To become the righteousness of God in Christ

This phrase from St. Paul (Cor 5:17-21) puzzles me. How can we become the righteousness of God? The context is that of having been reconciled to the Father through the Son: we who were estranged from Him are now his sons. But who can be His son who is not righteous as He is? A son inherits the Father's traits beyond mere similarity, so our inheritance must be truly intimate. In our adoption as His sons through Jesus, whose flesh becomes our flesh and whose blood becomes our blood, we truly do become his sons, and thus, we are his righteousness too, in Christ, who is the righteousness of the Father. And this is instrumental in our role as ambassadors of Christ in the same text: we minister reconciliation to the world who is still estranged to the Father, and we can only do that effectively if we ourselves are the message of reconciliation. How? Because we have been reconciled to Him already, and this is the powerful witness that we bring with us. How do we witness to reconciliation? We must therefore be compassionate as the Father, merciful as the Father is -- in short, we must be witnesses of love, peace, forgiveness -- all being characteristics of God who is love. It is therefore paramount that we who bring the message of reconciliation must shown ourselves to live in peace -- not simply the absence of hostilities but also the presence of communion, the communion of saints (both here and in Heaven). In the movie, "Jesus of Nazareth," the actor paraphrases somewhat when he speaks of the greatest commandment, that there is a second that is just as important as the first, the second being to love your neighbor as yourself. How can this be just as important? Because one loves God completely by loving neighbor as oneself. It makes even more sense if you consider your neighbor as another Christ, who said that whatsoever you do to the least of these brethren of his is done to him as well..

Sunday, March 03, 2013

Justice and Mercy

The parable of the fig tree
The parable in the gospel reading for Laudate Sunday, from St. Luke (13:1-9), is a magnificent portrait of God's justice and mercy meeting in the perfect middle:

He told this parable: ‘A man had a fig tree planted in his vineyard, and he came looking for fruit on it but found none. He said to the man who looked after the vineyard, “Look here, for three years now I have been coming to look for fruit on this fig tree and finding none. Cut it down: why should it be taking up the ground?” “Sir,” the man replied “leave it one more year and give me time to dig round it and manure it: it may bear fruit next year; if not, then you can cut it down.”

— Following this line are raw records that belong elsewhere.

(** * ASVspoof2019-LA protocol script: a shallow embedding

    The development follows [protocols/ASVspoof2019-LA.py].  The script reads
    three protocol tables, enriches every row with the header data of the
    audio file it names, and writes one CSV file.

    Layout:
    - [PyStr]    the [str] operations the script uses ([in], [replace],
                 [startswith], [endswith]) and POSIX [os.path.join];
    - [PyFloat]  Python's [int / int] and [round(x, 2)] on binary64 values,
                 written out on integers;
    - [Series]   a row as an ordered list of labelled values;
    - [Script]   the script itself, in a monad of console output, written
                 files and raised exceptions, over an explicit file system;
    - [Obs]      the notions the properties are stated with;
    - [Examples], [More] concrete file systems and records;
    - [PyStrFacts], [SeriesFacts], [PyFloatFacts], [ScriptFacts], [Claims],
      [Extras]   the properties.

    The libraries the script calls are taken at their behaviour:
    [pd.read_csv] hands over one record per data line, the cells of the
    columns Speaker, ID, UN and Attack typed as it infers them (text,
    integer, float, boolean, or the fill value NaN) and the text of the
    fifth field passed through the converter;
    [parallel_apply(..., axis=1)] raises a ValueError on a frame without
    rows and otherwise maps the row function over the rows and joins the
    results by position (the interleaving of the workers' console output is
    not modelled: output is listed in row order), an exception raised in a
    row function ends the run; [torchaudio.info] answers from the file
    header or raises; [pd.DataFrame(records)] stores the integers of a
    column as floats when the column has no text and some float or fill
    value. *)

From Stdlib Require Import ZArith QArith String Ascii List Bool Lia Permutation.
Import ListNotations.

Local Open Scope list_scope.
Local Open Scope string_scope.

(** ** Python [str] operations *)

Module PyStr.

(** [s.startswith(pre)]. *)
Fixpoint startswith (s pre : string) {struct pre} : bool :=
  match pre with
  | EmptyString => true
  | String a pre' =>
      match s with
      | EmptyString => false
      | String b s' => Ascii.eqb a b && startswith s' pre'
      end
  end.

(** [s.endswith(suf)]: some tail of [s] is [suf]. *)
Fixpoint endswith (s suf : string) : bool :=
  (s =? suf) ||
  match s with
  | EmptyString => false
  | String _ s' => endswith s' suf
  end.

(** [pat in s]: [pat] starts at some position of [s]. *)
Fixpoint str_in (pat s : string) : bool :=
  startswith s pat ||
  match s with
  | EmptyString => false
  | String _ s' => str_in pat s'
  end.

(** [s.replace(old, new)] scans [s] from the left and replaces every
    occurrence of [old] that does not overlap an earlier one.  [skip]
    counts the characters of a matched occurrence still to be passed.
    (For an empty [old] Python puts [new] before every character and at
    the end.) *)
Fixpoint replace_from (skip : nat) (old new s : string) : string :=
  match s with
  | EmptyString => EmptyString
  | String c s' =>
      match skip with
      | S k => replace_from k old new s'
      | O =>
          if startswith s old
          then new ++ replace_from (String.length old - 1) old new s'
          else String c (replace_from 0 old new s')
      end
  end.

Fixpoint intersperse (new s : string) : string :=
  match s with
  | EmptyString => new
  | String c s' => new ++ String c (intersperse new s')
  end.

Definition replace (s old new : string) : string :=
  match old with
  | EmptyString => intersperse new s
  | _ => replace_from 0 old new s
  end.

(** One step of [posixpath.join]: a component that starts with the
    separator restarts the path. *)
Definition join2 (path b : string) : string :=
  if startswith b "/" then b
  else if (path =? "") || endswith path "/" then path ++ b
  else path ++ "/" ++ b.

(** [os.path.join(a, *p)]. *)
Definition os_path_join (a : string) (p : list string) : string :=
  fold_left join2 p a.

End PyStr.

(** ** Exceptions and the result of a call *)

Inductive exn : Type :=
| KeyError            (* a label absent from a row or from the frame *)
| TypeError           (* ['T_' in x] for an [x] that is no [str] *)
| UnboundLocalError   (* a local variable read before any assignment *)
| ZeroDivisionError
| OverflowError
| ValueError          (* [parallel_apply] on a frame without rows *)
| ParserError         (* [pd.read_csv] gave up on the file *)
| RuntimeError.       (* [torchaudio.info] gave up on the file *)

Inductive result (A : Type) : Type :=
| Ok (a : A)
| Raise (e : exn).
Arguments Ok {A} a.
Arguments Raise {A} e.

(** ** Python floats *)

Module PyFloat.

Local Open Scope Z_scope.

(** A finite binary64 value: [(-1)^neg * man * 2^ex], with
    [2^52 <= man < 2^53] and [-1074 <= ex <= 971] for a normal number,
    [man < 2^52] and [ex = -1074] for a subnormal one or a zero. *)
Record double : Type := mk { neg : bool; man : Z; ex : Z }.

Definition emin : Z := -1074.
Definition emax : Z := 971.

(** The integer nearest to [num / den], ties to the even one
    ([0 <= num], [0 < den]). *)
Definition round_half_even (num den : Z) : Z :=
  let q := num / den in
  let r := num mod den in
  if 2 * r <? den then q
  else if den <? 2 * r then q + 1
  else if Z.even q then q else q + 1.

(** [a / (b * 2^e)] as a fraction of integers. *)
Definition scaled (a b e : Z) : Z * Z :=
  if 0 <=? e then (a, b * 2 ^ e) else (a * 2 ^ (- e), b).

(** The binary64 value nearest to [a / b] ([0 <= a], [0 < b]), ties to
    even; a quotient beyond the largest finite value is an
    [OverflowError], one below the smallest subnormal becomes a zero. *)
Definition nearest (sign : bool) (a b : Z) : result double :=
  if a =? 0 then Ok (mk sign 0 emin)
  else
    let e0 := Z.log2 a - Z.log2 b - 52 in
    let '(n0, d0) := scaled a b e0 in
    let e1 := if n0 / d0 <? 2 ^ 52 then e0 - 1 else e0 in
    let e := Z.max e1 emin in
    let '(n, d) := scaled a b e in
    let m := round_half_even n d in
    let '(m', e') := if m =? 2 ^ 53 then (2 ^ 52, e + 1) else (m, e) in
    if emax <? e' then Raise OverflowError else Ok (mk sign m' e').

(** [a / b] on Python integers: the correctly rounded quotient. *)
Definition truediv (a b : Z) : result double :=
  if b =? 0 then Raise ZeroDivisionError
  else nearest (xorb (a <? 0) (b <? 0)) (Z.abs a) (Z.abs b).

(** [round(x, 2)]: the exact value of [x] is rounded to a whole number of
    hundredths, ties to even, and the nearest binary64 value to that
    decimal is returned. *)
Definition round2 (x : double) : result double :=
  let '(n, d) := scaled (man x * 100) 1 (- ex x) in
  nearest (neg x) (round_half_even n d) 100.

(** The rational a value stands for. *)
Definition to_Q (x : double) : Q :=
  let v := if 0 <=? ex x
           then inject_Z (man x * 2 ^ ex x)
           else Qmake (man x) (Z.to_pos (2 ^ (- ex x))) in
  if neg x then Qopp v else v.

(** [a / (b * 2^e) < c], without fractions. *)
Definition below (a b e c : Z) : Prop :=
  a * 2 ^ Z.max 0 (- e) < c * b * 2 ^ Z.max 0 e.

End PyFloat.

(** ** Rows *)

(** The Python objects a cell of a row holds. *)
Inductive value : Type :=
| VStr (s : string)
| VInt (z : Z)
| VFloat (d : PyFloat.double)
| VBool (b : bool)
| VNaN.                     (* the fill value of a missing cell *)

Module Series.

(** A row (a pandas [Series], or the [dict] made of it): labelled values,
    in column order. *)
Definition t : Type := list (string * value).

Definition labels (row : t) : list string := map fst row.

(** [row[k]] read; [None] stands for the [KeyError]. *)
Fixpoint get (row : t) (k : string) : option value :=
  match row with
  | [] => None
  | (k', v) :: row' => if k' =? k then Some v else get row' k
  end.

(** [row[k] = v]: an existing label keeps its place, a new one goes to
    the end. *)
Fixpoint set (row : t) (k : string) (v : value) : t :=
  match row with
  | [] => [(k, v)]
  | (k', v') :: row' =>
      if k' =? k then (k', v) :: row' else (k', v') :: set row' k v
  end.

(** The row without the column [k]. *)
Definition drop (k : string) (row : t) : t :=
  filter (fun kv => negb (fst kv =? k)) row.

End Series.

(** ** The script *)

Module Script.

Import PyStr.

(** *** What a run does to the outside: console lines and files written *)

Inductive event : Type :=
| Print (line : string)
| PrintHead (rows : list Series.t)                 (* [print(df.head())] *)
| WriteCsv (name : string) (header : list string)
           (rows : list (list value)).             (* [df.to_csv(name)] *)

(** A computation: the events it caused, then its value or the exception
    that ended it. *)
Definition M (A : Type) : Type := list event * result A.

Definition ret {A} (a : A) : M A := ([], Ok a).

Definition bind {A B} (m : M A) (f : A -> M B) : M B :=
  match m with
  | (tr, Ok a) => let '(tr', r) := f a in ((tr ++ tr')%list, r)
  | (tr, Raise e) => (tr, Raise e)
  end.

Definition raise {A} (e : exn) : M A := ([], Raise e).
Definition emit (ev : event) : M unit := ([ev], Ok tt).
Definition print (line : string) : M unit := emit (Print line).

Definition lift {A} (r : result A) : M A := ([], r).

Notation "x <- m ;; k" := (bind m (fun x => k))
  (at level 61, m at next level, right associativity).
Notation "m ;;; k" := (bind m (fun _ => k))
  (at level 61, right associativity).

Definition trace {A} (m : M A) : list event := fst m.
Definition outcome {A} (m : M A) : result A := snd m.

(** *** The file system the script reads *)

(** What [torchaudio.info] reports. *)
Record AudioMetaData : Type := {
  sample_rate : Z;
  num_frames : Z;
  num_channels : Z;
  bits_per_sample : Z;
  encoding : string
}.

(** What [pd.read_csv] with [sep=' '], [header=None] and the five names
    makes of one data line, before the converter: the cells of the columns
    Speaker, ID, UN and Attack as it types them (text; an integer, a float
    or a boolean where it reads the column so; NaN for a field that is
    empty, NA-like or missing from a short line), and the text of the fifth
    field (empty when the line has none), which goes to the converter. *)
Record trial : Type := {
  t_speaker : value;
  t_id : value;
  t_un : value;
  t_attack : value;
  t_label : string
}.

Inductive node : Type :=
| Protocol (lines : list trial)   (* a file the reader accepts, its data lines *)
| Flac (info : AudioMetaData)     (* an audio file with a readable header *)
| Other.                          (* a directory, or a file neither reader accepts *)

Definition filesystem : Type := string -> option node.

(** [os.path.exists(p)]. *)
Definition exists_ (fs : filesystem) (p : string) : bool :=
  match fs p with Some _ => true | None => false end.

(** *** Module constants *)

Definition root_folder : string := "./dataset".
Definition dataset_name : string := "ASVspoof2019_LA".
Definition ID_PREFIX : string := "ASV19LA-".
Definition data_folder : string := os_path_join root_folder [dataset_name].
Definition output_csv : string := dataset_name ++ ".csv".
Definition protocol_files : list string :=
  [ "ASVspoof2019.LA.cm.train.trn.txt";
    "ASVspoof2019.LA.cm.dev.trl.txt";
    "ASVspoof2019.LA.cm.eval.trl.txt" ].

(** *** [read_protocol] *)

Definition converter_label (x : string) : string :=
  if x =? "bonafide" then "real" else "fake".

(** The row of the frame for one data line: the five names in the order
    given to [read_csv], the converter applied to the text of the label. *)
Definition row_of_trial (t : trial) : Series.t :=
  [ ("Speaker", t_speaker t);
    ("ID", t_id t);
    ("UN", t_un t);
    ("Attack", t_attack t);
    ("Label", VStr (converter_label (t_label t))) ].

Definition read_csv (fs : filesystem) (path : string) : M (list Series.t) :=
  match fs path with
  | Some (Protocol lines) => ret (map row_of_trial lines)
  | _ => raise ParserError
  end.

Definition read_protocol (fs : filesystem) (protocol_file : string)
  : M (list Series.t) :=
  metadata <- read_csv fs protocol_file ;;
  emit (PrintHead (firstn 5 metadata)) ;;;
  ret metadata.

(** *** [collect_audio_metadata] *)

Definition torchaudio_info (fs : filesystem) (path : string)
  : M AudioMetaData :=
  match fs path with
  | Some (Flac info) => ret info
  | _ => raise RuntimeError
  end.

Definition getitem (row : Series.t) (k : string) : M value :=
  match Series.get row k with
  | Some v => ret v
  | None => raise KeyError
  end.

(** The two directory and subset names chosen from the utterance ID. *)
Definition subset_of (id : string) : string * string :=
  if str_in "T_" id then ("ASVspoof2019_LA_train", "train")
  else if str_in "D_" id then ("ASVspoof2019_LA_dev", "valid")
  else ("ASVspoof2019_LA_eval", "test").

(** The path of the audio file of an utterance. *)
Definition audio_path (id : string) : string :=
  os_path_join data_folder [fst (subset_of id); "flac"; id ++ ".flac"].

(** The local variables of [__get_audio_meta] when control reaches the
    assignments to [row].  [lang] is assigned on one branch only, so it
    may still be unbound there. *)
Record locals : Type := {
  duration : value;
  l_sample_rate : value;
  filepath : string;
  l_encoding : string;
  bitpersample : value;
  l_num_channels : value;
  lang : option string
}.

(** Reading a local variable. *)
Definition read_local (x : option string) : M string :=
  match x with
  | Some s => ret s
  | None => raise UnboundLocalError
  end.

We are living that year of favour, and our divine gardener is ever so diligently fertilizing our souls with grace. If we would only appropriate (borrowing from Fr. Raniero Cantalamessa and St. Bernard) this grace that he freely gives! If we had faith but the size of a mustard seed .. !

In the barque of Christ

The Sede Vacante symbol
.. we hear St. Peter speaking, not as flesh and blood reveals, but as God reveals, as with this gem of a Petrine utterance:

"I always knew that the Lord is in the barque, that the barque of the Church is not mine, not ours, but His - and He shall not let her sink. It is He, who steers her: to be sure, he does so also through men of His choosing, for He desired that it be so."

In these days when the episcopal See of St. Peter is vacant, are we in the same boat as the Orthodox, or the Protestants? No, I do not think so. For we expect the resumption of the norm established by the Apostles. We do not take this situation as normal, to have no pope. And even so, we had popes, the most recent one still alive at that, and his pastoring does not disappear with his abdication, nor that of his predecessors. It is a moment of silence when he utters nothing for the meantime. For now, Peter rests. When the time comes, he will rise up again, to teach again with the keys of the kingdom; to strengthen his brother bishops; and feed the flock in the Petrine way.